(* ===== verification/ControlFpdus.v ===== *)
(** * The control FPDUs are acceptable to the peer

    The theorem on all constructors of [Builder]. *)

From S2P Require Import Prelude Diag Pi Kinds Fpdu FpduNum FpduCodec Params Setters Builder BuilderProps FileSpecProps.
Open Scope Z_scope.
Import Fpdu Builder.

(** The parameters of the constructors, in the ranges of their types and of the
    catalogue. *)
Record ArgsOk (dst src : Z) (d : Diagnostic) (m : option ustring) (n tid : Z) (otid : option Z)
    (mes : Z) (sync : SyncOption) (ec : EndCode) (bc ac : option Z) (body : option bytes) : Prop := {
  ok_dst : byte_ok dst;
  ok_src : byte_ok src;
  ok_diag : Diagnostic.wf d;
  ok_message : message_ok m;
  ok_sync_number : fits_pi Pi.SyncNumber n;
  ok_otid : opt_ok (fits_pi Pi.TransferId) otid;
  ok_mes : fits_pi Pi.MaxEntitySize mes;
  ok_sync : SyncOption.wf sync;
  ok_ec : byte_ok (EndCode.code ec);
  ok_bc : opt_ok (fits_pi Pi.ByteCount) bc;
  ok_ac : opt_ok (fits_pi Pi.ArticleCount) ac;
  ok_body : body_ok body;
}.

(** The request of a connection. *)
Record ConnectOk (p : ConnectParams) : Prop := {
  cp_requester_ok : text_ok 24 (cp_requester p);
  cp_server_ok : text_ok 24 (cp_server p);
  cp_password_ok : ∀ s, non_empty (cp_password p) = Some s → text_ok 16 s;
  cp_sync_ok : SyncOption.wf (cp_sync p);
  cp_timeout_ok : opt_ok (fits_pi Pi.Timeout) (cp_timeout p);
  cp_message_ok : message_ok (cp_free_message p);
}.

Lemma connect_accepted p src : ConnectOk p → byte_ok src → accepted (connect p src).
Proof.
  intros [] Hsrc. assert (byte_ok 0) by done.
  destruct p as [requester server password version sync access resync crc timeout message].
  cbn [cp_requester cp_server cp_password cp_sync cp_timeout cp_free_message] in *.
  unfold connect.
  cbn [cp_requester cp_server cp_password cp_version cp_sync cp_access cp_resync cp_crc cp_timeout cp_free_message].
  accept.
Qed.

(** The FPDUs that carry the description of a file. *)
Lemma described_accepted s dst attributes reply body :
  spec_ok s → byte_ok dst → body_ok body →
  Forall accepted
    [create s dst; select s dst attributes; ack_select s dst attributes;
     msg FpduKind.Msg dst s reply body; msg FpduKind.MsgDm dst s reply body].
Proof.
  intros Hs Hd Hb.
  destruct (select_built s dst Hs Hd attributes) as (n1&H1&B1). destruct (ack_select_built s dst Hs Hd attributes) as (n2&H2&B2).
  destruct (msg_built s dst Hs Hd FpduKind.Msg reply body) as (cs3&n3&H3&C3&B3); [by left|done|].
  destruct (msg_built s dst Hs Hd FpduKind.MsgDm reply body) as (cs4&n4&H4&C4&B4); [by right|done|].
  repeat apply Forall_cons_2; [by apply create_accepted| | | | |by apply Forall_nil_2];
    (eapply B_accepted; [eassumption|reflexivity|lia|done]).
Qed.

(** C37: the control FPDUs are acceptable. For identifiers on a byte, numbers in
    the ranges of the catalogue, texts that are not only blanks, descriptions of
    files in the ranges of the catalogue (texts in Latin-1 without trailing
    blanks, a date of creation with a date of extraction) and bodies of at most
    4096 bytes, every constructor of a control FPDU, from CONNECT to ACK(MSG),
    gives an FPDU that is encoded without an error and that the strict decoder
    of the peer reads back unchanged. *)
Theorem control_fpdus_accepted dst src d m n tid otid mes sync ec bc ac body v comp resync p s attributes reply :
  ArgsOk dst src d m n tid otid mes sync ec bc ac body → ConnectOk p → spec_ok s →
  Forall accepted
    ([connect p src;
      aconnect dst src v sync resync m; rconnect dst d m; release dst src d; relconf dst src;
      abort dst src d; ack_create dst d otid mes m; nack_select dst d m; deselect dst d;
      ack_deselect dst d; orf dst comp; ack_orf dst d comp; crf dst d; ack_crf dst d;
      read dst n; ack_read dst d; write dst; ack_write dst d n; dtf_end dst d; syn dst n;
      ack_syn dst n; resyn dst d n; ack_resyn dst n; idt dst d ec; ack_idt dst;
      trans_end dst bc ac; ack_trans_end dst d bc ac; ack_msg dst d otid body;
      msg_segment FpduKind.MsgMm dst (default [] body); msg_segment FpduKind.MsgFm dst (default [] body)]
     ++ [create s dst; select s dst attributes; ack_select s dst attributes;
         msg FpduKind.Msg dst s reply body; msg FpduKind.MsgDm dst s reply body]).
Proof.
  intros [] Hp Hs. apply Forall_app. split; [|by apply described_accepted].
  pose proof (body_default body ok_body0) as []. apply Forall_cons_2; [by apply connect_accepted|].
  repeat (apply Forall_cons_2); [..|by apply Forall_nil_2].
  all: unfold aconnect, rconnect, release, relconf, abort, ack_create, nack_select, deselect,
    ack_deselect, orf, ack_orf, crf, ack_crf, read, ack_read, write, ack_write, dtf_end, syn,
    ack_syn, resyn, ack_resyn, idt, ack_idt, trans_end, ack_trans_end, set_counts, ack_msg, msg_segment, with_diag, with_num.
  all: accept.
Qed.

Definition sample_connect : ConnectParams :=
  mkConnectParams [80] [67] (Some [120]) Version.E (SyncOption.mkSyncOption 32 1) AccessType.Write true true (Some 30) None.

Example control_fpdus_accepted_witness :
  Forall accepted [connect sample_connect 2; create sample_spec 1; ack_select sample_spec 1 RequestedAttributes.ALL;
    rconnect 1 Diagnostic.CALLER_UNKNOWN (Some [117; 110; 107]); trans_end 1 (Some 1000000) (Some 245)].
Proof.
  assert (ArgsOk 1 2 Diagnostic.CALLER_UNKNOWN (Some [117; 110; 107]) 7 1 None 4096 (SyncOption.mkSyncOption 32 1)
    EndCode.Error (Some 1000000) (Some 245) None) as H1.
  { constructor; try by_compute; try done.
    - intros s [= <-]. split; by_compute.
    - intros x [= <-]. by_compute.
    - intros x [= <-]. by_compute. }
  assert (ConnectOk sample_connect) as H2.
  { constructor; try (split; by_compute); [intros s [= <-]; split; by_compute|intros x [= <-]; by_compute|intros s [=]]. }
  assert (spec_ok sample_spec) as H3.
  { constructor; try by_compute; try (intros x [= <-]; by_compute); try (intros x [=]); try done. }
  pose proof (control_fpdus_accepted _ _ _ _ _ _ _ _ _ _ _ _ _ Version.E Compression.Mixed true _ _ RequestedAttributes.ALL true H1 H2 H3) as F.
  rewrite Forall_forall in F. apply Forall_forall. intros f Hf.
  repeat (apply elem_of_cons in Hf as [->|Hf]); [..|by apply elem_of_nil in Hf].
  - apply F. left.
  - apply F. do 30 right. left.
  - apply F. do 32 right. left.
  - apply F. do 2 right. left.
  - apply F. do 25 right. left.
Defined.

◆ **Task objective**: What lines above contain the word "ConnectOk"? Please copy each one.

◆ **Written response**:
Record ConnectOk (p : ConnectParams) : Prop := {
Lemma connect_accepted p src : ConnectOk p → byte_ok src → accepted (connect p src).
  ArgsOk dst src d m n tid otid mes sync ec bc ac body → ConnectOk p → spec_ok s →
  assert (ConnectOk sample_connect) as H2.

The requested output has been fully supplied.